S is about doing something spiritual. I pray. I read my bible. I listen to worship songs, but the last few days it’s been Megan Trainor and Taylor Swift. They say a lot of what I need to hear right now.
The butterflies go back to this theme of crushing the chrysalis. Butterflies have also been my happy place . . . seeing butterflies in the unexpected places. It’s getting a skirt from a family member that was thinking of me and it was covered in butterflies. It’s seeing one land on a flower in my yard and watching it lift up into the air with a graceful shift and fall of beautiful wings on warm winds from the Santa Ana and kissed by freesia and honeysuckle. There are times when I’m home alone and my skin is exposed and tracing the lines of my butterfly tattoo brings me peace and for a while I can just enjoy how great it feels to be me, and in my skin and in the moment when I get to define who I am and nothing else is capable of defining me. For my birthday my mom gave me a silver and natural stone ring from Thailand and pointed out the hearts. They are actually butterflies. The ring is huge and not typical of the daintier rings I prefer but I love it.

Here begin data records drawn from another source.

(* ===== verification/ListTree.v ===== *)
(** * A tree as a list of rules

    The plainest tree that keeps the promises of [TREE_LAWS]: the list of its
    rules beside the order of its dimensions; the allocator counts the rules
    that still fit.  The classifier is run over it. *)
From S2P Require Import Prelude Range RuleValue Node Build BuildSpec Schedule DimOrder Common BTreeImpl TreeInterface Classifier ClassifierSpec ClassifierInsert.
Local Open Scope Z_scope.

Section ListTree.
Context `{cfg : !BTreeCfg} {V : Type} `{!RuleValue V, !RuleValueLaws V}.
Implicit Types (rs : list (rule_spec_t V)).

Record ListTree : Type := mkListTree {
  lt_order : list nat;
  lt_rules : list (rule_spec_t V);
}.

#[export] Instance ListTree_TREE_T : TREE_T nat ListTree V := {|
  tree_new := mkListTree (seq 0 D) [];
  tree_insert t r := n ← gets id;
    match n with
    | O => throw (runtime_error "full")
    | S n => modify (λ _, n);; mret (mkListTree (lt_order t) (lt_rules t ++ [r]))
    end;
  tree_remove t r := mret (mkListTree (lt_order t) (filter (λ r', fields r' ≠ fields r) (lt_rules t)));
  tree_does_rule_colide t r := mret (negb (bool_decide
    (Forall (λ r', compatible (rule_keys (lt_order t) r') (rule_keys (lt_order t) r)) (lt_rules t))));
  tree_search t v := mret (linear_search (lt_rules t) v);
  tree_clear t := mret (mkListTree (lt_order t) []);
  tree_dimension_order := lt_order;
  tree_set_dimension_order o t := mkListTree o (lt_rules t);
|}.

(** The allocator has room for [n] rules, and the trees hold their rules. *)
Definition lists_hold (a n : nat) (ts : list (ListTree * list (rule_spec_t V))) : Prop :=
  (n ≤ a)%nat ∧ Forall (λ x, lt_rules x.1 = x.2) ts.

Lemma lists_hold_set a a' n n' i t rs ts :
  lists_hold a n ts → (n' ≤ a')%nat → lt_rules t = rs → lists_hold a' n' (<[i := (t, rs)]> ts).
Proof. intros [_ Hts] Hn Ht. split; [done|]. by apply Forall_insert. Qed.

#[export] Program Instance ListTree_TREE_LAWS : TREE_LAWS (A := nat) (Tr := ListTree) (V := V) := {|
  law_rule r := True;
  tree_holds := lists_hold;
|}.
Next Obligation. done. Qed.
Next Obligation.
  intros a n ts i t rs r [_ Hts] Hi Hr _. pose proof (Forall_lookup_1 _ _ _ _ Hts Hi) as Ht. cbn in Ht. subst rs. cbn.
  eexists. split; [done|]. rewrite negb_false_iff, bool_decide_eq_true, Forall_forall. done.
Qed.
Next Obligation.
  intros a n ts i t rs r Hh Hi Hr _ _ Hf _. pose proof (Forall_lookup_1 _ _ _ _ (proj2 Hh) Hi) as Ht. cbn in Ht.
  destruct a as [|a]; [destruct Hh; lia|]. eexists (mkListTree _ _), a. split; [done|]. split; [done|].
  eapply lists_hold_set; [done|destruct Hh; lia|]. cbn. by rewrite Ht.
Qed.
Next Obligation.
  intros a n ts i t rs u order Hh Hi _ _ _. pose proof (Forall_lookup_1 _ _ _ _ (proj2 Hh) Hi) as Ht.
  split; [|done]. by eapply lists_hold_set; [|apply Hh|].
Qed.
Next Obligation.
  intros a n ts i t rs v [_ Hts] Hi _ _. pose proof (Forall_lookup_1 _ _ _ _ Hts Hi) as Ht. cbn in Ht. by subst rs.
Qed.
End ListTree.
Arguments ListTree V : clear implicits.

Module ListExample.
#[local] Instance cfg3 : BTreeCfg := mkCfg 2 3 1000 4 true.
#[local] Existing Instance insertion_StdSort.

(** The second rule collides with the first; the fourth finds no tree. *)
Definition four_rules : list (rule_spec_t RuleValueInt) :=
  [mkRule [mkRange 1 1; mkRange 0 65535; mkRange 0 65535] (RuleValueInt_ctor 10 1);
   mkRule [mkRange 0 5; mkRange 2 2; mkRange 0 65535] (RuleValueInt_ctor 20 2);
   mkRule [mkRange 2 2; mkRange 0 65535; mkRange 7 9] (RuleValueInt_ctor 30 3);
   mkRule [mkRange 0 3; mkRange 0 4; mkRange 8 9] (RuleValueInt_ctor 5 4)].

Lemma classifier_insert_search_witness :
  (∃ k c, (k ≤ 4)%nat ∧ (4 ≤ 2 → k = 4)%nat
    ∧ for_each four_rules (Classifier.insert (A := nat) (Tr := ListTree RuleValueInt) 2 3 2 1 2)
        (PartitionSortClassifer_ctor 2 4%nat)
      = (if decide (k = 4%nat) then Ok tt
         else Err (runtime_error "all tress used (need to implement tree merging)"), c)
    ∧ ∀ v, length v = D → Forall (λ x, 0 ≤ x < 65536) v →
        ∃ w, Classifier.search v c = (Ok w, c) ∧ classified (take k four_rules) v w)
  ∧ (for_each (take 3 four_rules) (Classifier.insert (A := nat) (Tr := ListTree RuleValueInt) 2 3 2 1 2);;
     Classifier.search [2; 2; 8]) (PartitionSortClassifer_ctor 2 4%nat)
    = (Ok (RuleValueInt_ctor 30 3),
       ((for_each (take 3 four_rules) (Classifier.insert (A := nat) (Tr := ListTree RuleValueInt) 2 3 2 1 2))
          (PartitionSortClassifer_ctor 2 4%nat)).2).
Proof.
  split; [|vm_compute; reflexivity].
  apply (classifier_insert_search (A := nat) (Tr := ListTree RuleValueInt) (cfg := cfg3) eq_refl 2 1
    ltac:(apply Nat.leb_le; reflexivity) ltac:(lia) ltac:(lia) 0 4%nat four_rules).
  - split; [apply Nat.leb_le; reflexivity|repeat constructor].
  - repeat (constructor; [repeat split; repeat constructor; done|]). constructor.
  - repeat constructor.
  - repeat (constructor; [reflexivity|]). constructor.
  - refine (bool_decide_unpack _ _). vm_compute. exact I.
Defined.
End ListExample.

It’s been nearly two weeks since I took off my wedding band. It’s the longest I’ve had it in a jewelry box in over 15 years. Even when my belly filled with life and my fingers were too swollen to wear a ring, I kept it close to my heart on a necklace. I can still see the faint line of memory my finger holds. When I’m lost in thought, the sensitive pad of my thumb traces the faint callus where even years of that skin to ring connection couldn’t ease the friction of such a foreign symbol of unity. We’re no longer united and it seems silly to keep it on. For the first time taking the ring off wasn’t about my husband but about giving myself permission to be gentle to myself and remove the guilt in allowing another person to make me smile. It was placed on my hand with ceremonial significance and the weight of the decision to never look outside of each other, but came off alone on a quiet Sunday with our kids in a different room from me and now sits in my jewelry box. It’s been through births and deaths. It’s seen our love and our fiercest arguments, but now it sits alone, dented and deformed as my finger slowly heals from it’s wear.